The bill unveiled last week would create three new tax brackets for high earners. The bill, according to the Associated Press, “would add a 5.4 percent income tax ‘surcharge’ on families making more than $1 million a year, starting in 2011. Families making more than $350,000 would get a 1 percent tax and those making more than $500,000 would get a 1.5 percent tax.”
Other businesses are torn as to how health care reform should be handled, although cost control is a universal wish.
New Trade Enforcement Measures Announced
In an attempt to ensure U.S. workers and companies benefit from foreign trade, Washington is taking a tougher stand on violations of trade agreements, including substandard labor practices. According to U.S. Trade Representative Ron Kirk, the “several concrete new measures” would apply to countries with trade pacts with the U.S. and also those with free-trade agreements.
“Every one of those agreements contains an obligation to enforce domestic labor laws, and to strive for labor standards that adhere to international norms,” Kirk said. “Now, we will insist that our trading partners hold up their end of the bargain. American workers should not be expected to compete against substandard labor practices.”
China Regains Growth Pace
Due largely to Beijing’s stimulus measures, China is back on pace to meet its government’s target of 8 percent growth this year.
The Chinese economy expanded at an annual rate of 7.9 percent in the three months to the end of June, driven by domestic consumption and an uptick in industrial activity.
“This is a stunning recovery,” Andy Rothman, an economist based in Shanghai at the brokerage firm CLSA, told the New York Times. “And it’s also not just the government money fueling the recovery. The private sector is also recovering, and that’s the key.”
Second-quarter growth is likely to be close to 8 percent, the People’s Daily said, citing an analysis by the National Statistics Bureau (via Agence France-Presse). To ensure continued growth, the central bank cautions that the difficult time is not over, further noting that the government “should guide credit to grow rationally and optimize loan structure,” to offer more support to small and medium-sized businesses and the agricultural sector.
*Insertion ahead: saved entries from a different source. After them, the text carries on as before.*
(* ===== verification/PipelineDrain.v ===== *)
(** How long the pipeline works on the requests it has: while no new ones come and
    the handlers do not send requests back, every schedule of the threads and the
    event loop has at most 2 * n + 2 productive steps per request, n being the
    number of stages, and as long as requests are left there is such a step.
    The proof is a measure that productive steps lower and no step raises. *)

From S2P Require Import Prelude Pipeline PipelineInv PipelineProps PipelineTypes PipelineLive.

(** * Draining runs *)

(** No new requests, and handlers that neither re-queue nor choose a stage. *)
Definition tame (o : op) : Prop :=
  match o with
  | OSubmit _ _ _ _ => False
  | ORun out _ _ => h_next out = None /\ i32 (h_ret out) <> PIPELINE_REQUEUE
  | _ => True
  end.

(** A request that its stage's delay lets go is at the head of the queue of [t]. *)
Definition ready (t : nat) (w : world) : Prop :=
  exists th q r l rq, threads w !! t = Some th /\ rqcbs w !! t_rqcb th = Some q /\ request_head q = r :: l /\
    requests w !! r = Some rq /\ (delay q = 0 \/ delay q <= clock_off w - clock rq).

(** The steps that have something to do: a handler that returns, a thread that
    finds a request, the move of a temporary queue, a pass over completed requests. *)
Definition productive (o : op) (w : world) : Prop :=
  match o with
  | ORun _ _ _ => True
  | OLoop t => ready t w
  | OWake t => ready t w /\ graceful_restart w && (pipeline_queue_len w =? 0) = false
  | OKick busy => exists p pc i, pcb w !! p = Some (Some pc) /\ tmp_request_head pc <> [] /\ first_rqcbp pc = Some i /\ busy i = false
  | ODone _ _ done_busy ev => request_head (done_rqcb w) <> [] /\ done_busy = false /\ ev <> EV_TIMEOUT
  | _ => False
  end.

(** A run with [k] productive steps among its steps. *)
Inductive drain (w0 : world) : nat -> world -> Prop :=
| drain_start : drain w0 0 w0
| drain_idle k w o w' : drain w0 k w -> enabled o w -> tame o -> exec o w = Some w' -> drain w0 k w'
| drain_work k w o w' : drain w0 k w -> enabled o w -> tame o -> productive o w -> exec o w = Some w' -> drain w0 (S k) w'.

(** Stages lead to later stages only, as [pipeline_init] links them, and no thread
    has a stage chosen. *)
Definition straight (w : world) : Prop :=
  (forall i q j, rqcbs w !! i = Some q -> next_rqcb q = Some j -> (i < j)%nat) /\
  (forall t th, threads w !! t = Some th -> t_next_rqcbp th = None).

(** * The measure *)

Fixpoint zsum {A} (f : A -> Z) (l : list A) : Z :=
  match l with [] => 0 | x :: l' => f x + zsum f l' end.

Lemma zsum_insert {A} (f : A -> Z) l i x y : l !! i = Some x -> zsum f (<[i:=y]> l) = zsum f l + f y - f x.
Proof.
  revert i. induction l as [|z l IH]; intros [|i] H; [done|done|cbn in *; simplify_eq; lia|].
  change (<[S i:=y]> (z :: l)) with (z :: <[i:=y]> l). cbn [zsum]. rewrite (IH i H). lia.
Qed.
(** The sibling of a subtree that lost a black node: the round either moves the
    missing node up to the parent or ends with a subtree that has it again. *)
Lemma sibling_rb n lc t c x w : rb n t -> rb (S n) w -> is_red w = false ->
  exists res, sibling lc t c x w = Some res /\
    match res with
    | inl t1 => is_red t1 = (match c with Red => true | Black => false end) /\ rb (S n) (set_color Black t1)
    | inr sub => rb (match c with Red => S n | Black => S (S n) end) sub /\ is_red sub = match c with Red => true | Black => false end
    end.
Proof.
  intros Ht Hw Hwb. inversion Hw as [|? wl wx wr Hl Hr|? wl wx wr Hl Hr]; subst; [done|]. cbn [sibling].
  destruct (is_red wl) eqn:El, (is_red wr) eqn:Er; cbn [negb andb].
  4:{ eexists. split; [done|]. cbn iota. destruct lc, c; cbn; (split; [done|]); by repeat constructor. }
  all: try (destruct (rb_red_inv _ _ Hl El) as (a & y & b & -> & Ha & Hb & Ra & Rb)).
  all: try (destruct (rb_red_inv _ _ Hr Er) as (a' & y' & b' & -> & Ha' & Hb' & Ra' & Rb')).
  all: destruct lc; cbn; eexists; (split; [reflexivity|]); destruct c; cbn; (split; [|done]); by repeat constructor.
Qed.

Lemma blacken_ok n t : rb n t -> exists t' m, Some (set_color Black t) = Some t' /\ rb m t' /\ is_red t' = false.
Proof. intros H. destruct (set_black_rb _ _ H) as (m & ? & ?). by exists (set_color Black t), m. Qed.

(** A subtree of the right black height put at the hole of a path. *)
Lemma plug_blacken n t p : rbctx n p -> rb n t -> (is_red t = true -> top_black p) ->
  exists t' m, Some (set_color Black (plug t p)) = Some t' /\ rb m t' /\ is_red t' = false.
Proof. intros Hp Ht Hr. destruct (plug_rb n p t Hp Ht Hr) as (m & Hm & _). by apply (blacken_ok m). Qed.

Lemma plug_black n t p : rbctx n p -> rb n t -> is_red t = false ->
  exists t' m, Some (plug t p) = Some t' /\ rb m t' /\ is_red t' = false.
Proof.
  intros Hp Ht Hr. destruct (plug_rb n p t Hp Ht) as (m & Hm & Hc); [congruence|]. exists (plug t p), m.
  split_and!; [done..|]. rewrite Hc. by destruct p.
Qed.

(** A red subtree becomes black and makes up for the missing node. *)
Lemma rb_blacken_red n t : rb n t -> is_red t = true -> rb (S n) (set_color Black t).
Proof. intros Ht Hr. destruct (rb_red_inv _ _ Ht Hr) as (l & x & r & -> & Hl & Hr' & _). by constructor. Qed.

(** The loop repairs a tree whose subtree at the hole lacks one black node. *)
Lemma remove_color_rb p : forall n t, rbctx (S n) p -> rb n t ->
  exists t' m, RB_REMOVE_COLOR t p = Some t' /\ rb m t' /\ is_red t' = false.
Proof.
  induction p as [|[lc c x w] p IH]; intros n t Hp Ht; [by apply (blacken_ok n)|]. cbn [RB_REMOVE_COLOR].
  destruct (is_red t) eqn:Er.
  { apply (plug_black (S n)); [done|by apply rb_blacken_red|by destruct t]. }
  assert (Hblack : forall w, rb (S n) w -> is_red w = false -> rbctx (match c with Red => S n | Black => S (S n) end) p ->
    (c = Red -> top_black p) ->
    exists t' m, (res ← sibling lc t c x w; match res with inl t1 => RB_REMOVE_COLOR t1 p
      | inr sub => Some (set_color Black (plug sub p)) end) = Some t' /\ rb m t' /\ is_red t' = false).
  { clear w Hp. intros w Hw Hwb Hp Htop. destruct (sibling_rb n lc t c x w Ht Hw Hwb) as (res & -> & Hres). cbn [mbind option_bind].
    destruct res as [t1|sub].
    - destruct Hres as [Hc Hrb]. destruct c.
      + apply (IH (S n)); [done|]. destruct t1 as [|[] ? ? ?]; [done|done|done].
      + destruct p as [|[lc' c' x' w'] p]; [by destruct (Htop eq_refl)|]. cbn [RB_REMOVE_COLOR]. rewrite Hc.
        apply (plug_black (S n)); [done|done|by destruct t1].
    - destruct Hres as [Hrb Hc]. apply (plug_blacken (match c with Red => S n | Black => S (S n) end)); [done|done|].
      rewrite Hc. destruct c; [done|auto]. }
  inversion Hp as [|? ? ? ? ? Hs Hp1|? ? ? ? ? Hs Hsr Htop Hp1]; subst.
  2:{ destruct w as [|[] wl wx wr]; [by apply Hblack|by apply Hblack|done]. }
  inversion Hs as [|? wl wx wr Hl Hr Rl Rr|? wl wx wr Hl Hr]; subst; [|by apply Hblack].
  set (near := if lc then wl else wr). set (far := if lc then wr else wl).
  assert (rb (S n) near /\ is_red near = false /\ rb (S n) far) as (Hn & Rn & Hf) by (unfold near, far; by destruct lc).
  assert (rbctx (S n) (Frame lc Black wx far :: p)) as Hp2 by by constructor.
  destruct (sibling_rb n lc t Red x near Ht Hn Rn) as (res & -> & Hres). cbn [mbind option_bind]. destruct res as [t1|sub].
  - destruct Hres as [Hc Hrb]. apply (plug_black (S n)); [done|done|by destruct t1].
  - destruct Hres as [Hrb Hc]. by apply (plug_blacken (S n)).
Qed.
(* ===== verification/Splay.v ===== *)
(** The splay trees of src/csf/include/tree.h. A tree is an inductive tree; the
    two chains that the loop of SPLAY builds on its local node, through the
    pointers __left and __right, are the lists of what it linked, in the order of
    the links: the last element of a list is the one the pointer points to. The
    loop takes the size of the tree as fuel, since each round descends. The
    abstraction of a tree is its list of elements in order. *)

From stdpp Require Import sorting.
From S2P Require Import Prelude RbTree.

(** * Trees *)

Inductive stree (E : Type) : Type :=
| SLeaf
| SNode (l : stree E) (x : E) (r : stree E).
Arguments SLeaf {E}.
Arguments SNode {E}.

Section operations.
Context {E : Type} (cmp : E -> E -> Z).
Implicit Types (t : stree E) (elm : E).

Fixpoint ssize (t : stree E) : nat :=
  match t with SLeaf => 0 | SNode l _ r => S (ssize l + ssize r) end.

Fixpoint elems (t : stree E) : list E :=
  match t with SLeaf => [] | SNode l x r => elems l ++ x :: elems r end.

Definition SPLAY_EMPTY t : bool := match t with SLeaf => true | _ => false end.

Definition SPLAY_LEFT t : option (stree E) := match t with SNode l _ _ => Some l | SLeaf => None end.

Definition SPLAY_RIGHT t : option (stree E) := match t with SNode _ _ r => Some r | SLeaf => None end.

(** [None] is the dereference of a missing node. *)
Definition SPLAY_ROTATE_RIGHT t : option (stree E) :=
  match t with
  | SNode (SNode ll y lr) x r => Some (SNode ll y (SNode lr x r))
  | _ => None
  end.

Definition SPLAY_ROTATE_LEFT t : option (stree E) :=
  match t with
  | SNode l x (SNode rl y rr) => Some (SNode (SNode l x rl) y rr)
  | _ => None
  end.

(** The chain of __right: each node hangs on the left of the one before; the
    chain of __left the other way round. *)
Abbreviation rchain := (list (E * stree E)).
Abbreviation lchain := (list (stree E * E)).

Definition SPLAY_LINKLEFT t (B : rchain) : option (stree E * rchain) :=
  match t with SNode l x r => Some (l, B ++ [(x, r)]) | SLeaf => None end.

Definition SPLAY_LINKRIGHT t (A : lchain) : option (stree E * lchain) :=
  match t with SNode l x r => Some (r, A ++ [(l, x)]) | SLeaf => None end.

(** The chains with a tree at their end. *)
Fixpoint close_left (A : lchain) (t : stree E) : stree E :=
  match A with [] => t | (l, x) :: A' => SNode l x (close_left A' t) end.

Fixpoint close_right (B : rchain) (t : stree E) : stree E :=
  match B with [] => t | (x, r) :: B' => SNode (close_right B' t) x r end.

Definition SPLAY_ASSEMBLE t (A : lchain) (B : rchain) : option (stree E) :=
  match t with SNode l x r => Some (SNode (close_left A l) x (close_right B r)) | SLeaf => None end.

(** The state of the loop: the root and the two chains. *)
Definition splay_state : Type := stree E * lchain * rchain.

(** The body of the loop of SPLAY and SPLAY_MINMAX, where [c] compares the key
    with an element; the result tells whether it ended in a break. *)
Definition splay_body (c : E -> Z) (s : splay_state) : option (bool * splay_state) :=
  let '(t, A, B) := s in
  match t with
  | SLeaf => None
  | SNode l x r =>
      if c x <? 0 then
        match l with
        | SLeaf => Some (true, s)
        | SNode _ y _ =>
            t1 ← (if c y <? 0 then SPLAY_ROTATE_RIGHT t else Some t);
            l1 ← SPLAY_LEFT t1;
            if (c y <? 0) && SPLAY_EMPTY l1 then Some (true, (t1, A, B))
            else tr ← SPLAY_LINKLEFT t1 B; Some (false, (tr.1, A, tr.2))
        end
      else if 0 <? c x then
        match r with
        | SLeaf => Some (true, s)
        | SNode _ y _ =>
            t1 ← (if 0 <? c y then SPLAY_ROTATE_LEFT t else Some t);
            r1 ← SPLAY_RIGHT t1;
            if (0 <? c y) && SPLAY_EMPTY r1 then Some (true, (t1, A, B))
            else tl ← SPLAY_LINKRIGHT t1 A; Some (false, (tl.1, tl.2, B))
        end
      else Some (false, s)
  end.

Fixpoint splay_loop (fuel : nat) (c : E -> Z) (s : splay_state) : option splay_state :=
  match fuel with
  | O => None
  | S fuel' =>
      match s.1.1 with
      | SLeaf => None
      | SNode _ x _ =>
          if c x =? 0 then Some s
          else bs ← splay_body c s; if (bs.1 : bool) then Some bs.2 else splay_loop fuel' c bs.2
      end
  end.

Definition SPLAY t elm : option (stree E) :=
  s ← splay_loop (ssize t) (cmp elm) (t, [], []);
  SPLAY_ASSEMBLE s.1.1 s.1.2 s.2.

(** The loop of SPLAY_MINMAX has no condition. *)
Fixpoint minmax_loop (fuel : nat) (comp : Z) (s : splay_state) : option splay_state :=
  match fuel with
  | O => None
  | S fuel' => bs ← splay_body (fun _ => comp) s; if (bs.1 : bool) then Some bs.2 else minmax_loop fuel' comp bs.2
  end.

Definition SPLAY_MINMAX t (comp : Z) : option (stree E) :=
  s ← minmax_loop (ssize t) comp (t, [], []);
  SPLAY_ASSEMBLE s.1.1 s.1.2 s.2.

Definition SPLAY_ROOT t : option E := match t with SNode _ x _ => Some x | SLeaf => None end.

Definition SPLAY_NEGINF : Z := -1.
Definition SPLAY_INF : Z := 1.

(** The tree after SPLAY_MIN, SPLAY_MAX and their results. *)
Definition SPLAY_MIN_MAX t (val : Z) : option (stree E * option E) :=
  if SPLAY_EMPTY t then Some (t, None)
  else t' ← SPLAY_MINMAX t val; Some (t', SPLAY_ROOT t').

Definition SPLAY_MIN t := SPLAY_MIN_MAX t SPLAY_NEGINF.
Definition SPLAY_MAX t := SPLAY_MIN_MAX t SPLAY_INF.

Definition SPLAY_FIND t elm : option (stree E * option E) :=
  if SPLAY_EMPTY t then Some (t, None)
  else
    t' ← SPLAY t elm;
    x ← SPLAY_ROOT t';
    Some (t', if cmp elm x =? 0 then Some x else None).

Fixpoint leftmost_of (x : E) (t : stree E) : E :=
  match t with SLeaf => x | SNode l y _ => leftmost_of y l end.

(** SPLAY_NEXT of an element of the tree; a node that is not in it would be read
    with its old links. *)
Definition SPLAY_NEXT t elm : option (stree E * option E) :=
  t' ← SPLAY t elm;
  match t' with
  | SNode _ x r =>
      if cmp elm x =? 0
      then Some (t', match r with SNode l y _ => Some (leftmost_of y l) | SLeaf => None end)
      else None
  | SLeaf => None
  end.

Definition SPLAY_INSERT t elm : option (stree E * option E) :=
  if SPLAY_EMPTY t then Some (SNode SLeaf elm SLeaf, None)
  else
    t' ← SPLAY t elm;
    match t' with
    | SNode l x r =>
        let comp := cmp elm x in
        if comp <? 0 then Some (SNode l elm (SNode SLeaf x r), None)
        else if 0 <? comp then Some (SNode (SNode l x SLeaf) elm r, None)
        else Some (t', Some x)
    | SLeaf => None
    end.

Definition SPLAY_REMOVE t elm : option (stree E * option E) :=
  if SPLAY_EMPTY t then Some (t, None)
  else
    t' ← SPLAY t elm;
    match t' with
    | SNode l x r =>
        if cmp elm x =? 0 then
          match l with
          | SLeaf => Some (r, Some elm)
          | _ =>
              l' ← SPLAY l elm;
              match l' with SNode a y _ => Some (SNode a y r, Some elm) | SLeaf => None end
          end
        else Some (t', None)
    | SLeaf => None
    end.

(** The elements SPLAY_FOREACH visits, and the tree after it. *)
Fixpoint sforeach_from (fuel : nat) (t : stree E) (x : option E) : option (stree E * list E) :=
  match x, fuel with
  | None, _ => Some (t, [])
  | Some e, S fuel' =>
      tn ← SPLAY_NEXT t e;
      tl ← sforeach_from fuel' tn.1 tn.2;
      Some (tl.1, e :: tl.2)
  | Some _, O => None
  end.

Definition SPLAY_FOREACH t : option (stree E * list E) :=
  tm ← SPLAY_MIN t; sforeach_from (ssize t) tm.1 tm.2.

(** * Specification *)

Definition sorted (l : list E) : Prop := StronglySorted (fun x y => cmp x y < 0) l.

(** Operations on a tree, with the elements they return. *)
Inductive sop : Type :=
| SpInsert (e : E)
| SpRemove (e : E)
| SpFind (e : E)
| SpNext (e : E)
| SpMin
| SpMax
| SpForeach.

Definition sp_exec (o : sop) t : option (stree E * list E) :=
  let ret1 (r : option (stree E * option E)) := (fun p => (p.1, option_list p.2)) <$> r in
  match o with
  | SpInsert e => ret1 (SPLAY_INSERT t e)
  | SpRemove e => ret1 (SPLAY_REMOVE t e)
  | SpFind e => ret1 (SPLAY_FIND t e)
  | SpNext e => ret1 (SPLAY_NEXT t e)
  | SpMin => ret1 (SPLAY_MIN t)
  | SpMax => ret1 (SPLAY_MAX t)
  | SpForeach => SPLAY_FOREACH t
  end.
Eurozone Trade Surplus Contracts
The Eurozone posted another trade surplus in May, but the downturn has weakened exports and dragged imports down. The non-seasonally adjusted surplus shrank to €1.9 billion ($2.7 billion) in May from €2.7 billion ($3.8 billion) in April, the Wall Street Journal reports the Eurostat as having released Friday. The data indicates that trade remains substantially weakened after the Eurozone plunged into the deepest recession since World War II. The Eurozone posted a trade deficit of €3.8 billion ($5.4 billion) in May 2008.
“This is clearly disappointing; although industrial production recovered in May, this has yet to be seen in the trade data,” Dominique Barbet, an economist at BNP Paribas, said in a note (via the Journal).
The record 2.5 percent drop in Eurozone gross domestic product during the first quarter was taken to be the low point of the recession, and Friday’s numbers point to a gradual recovery, economists said.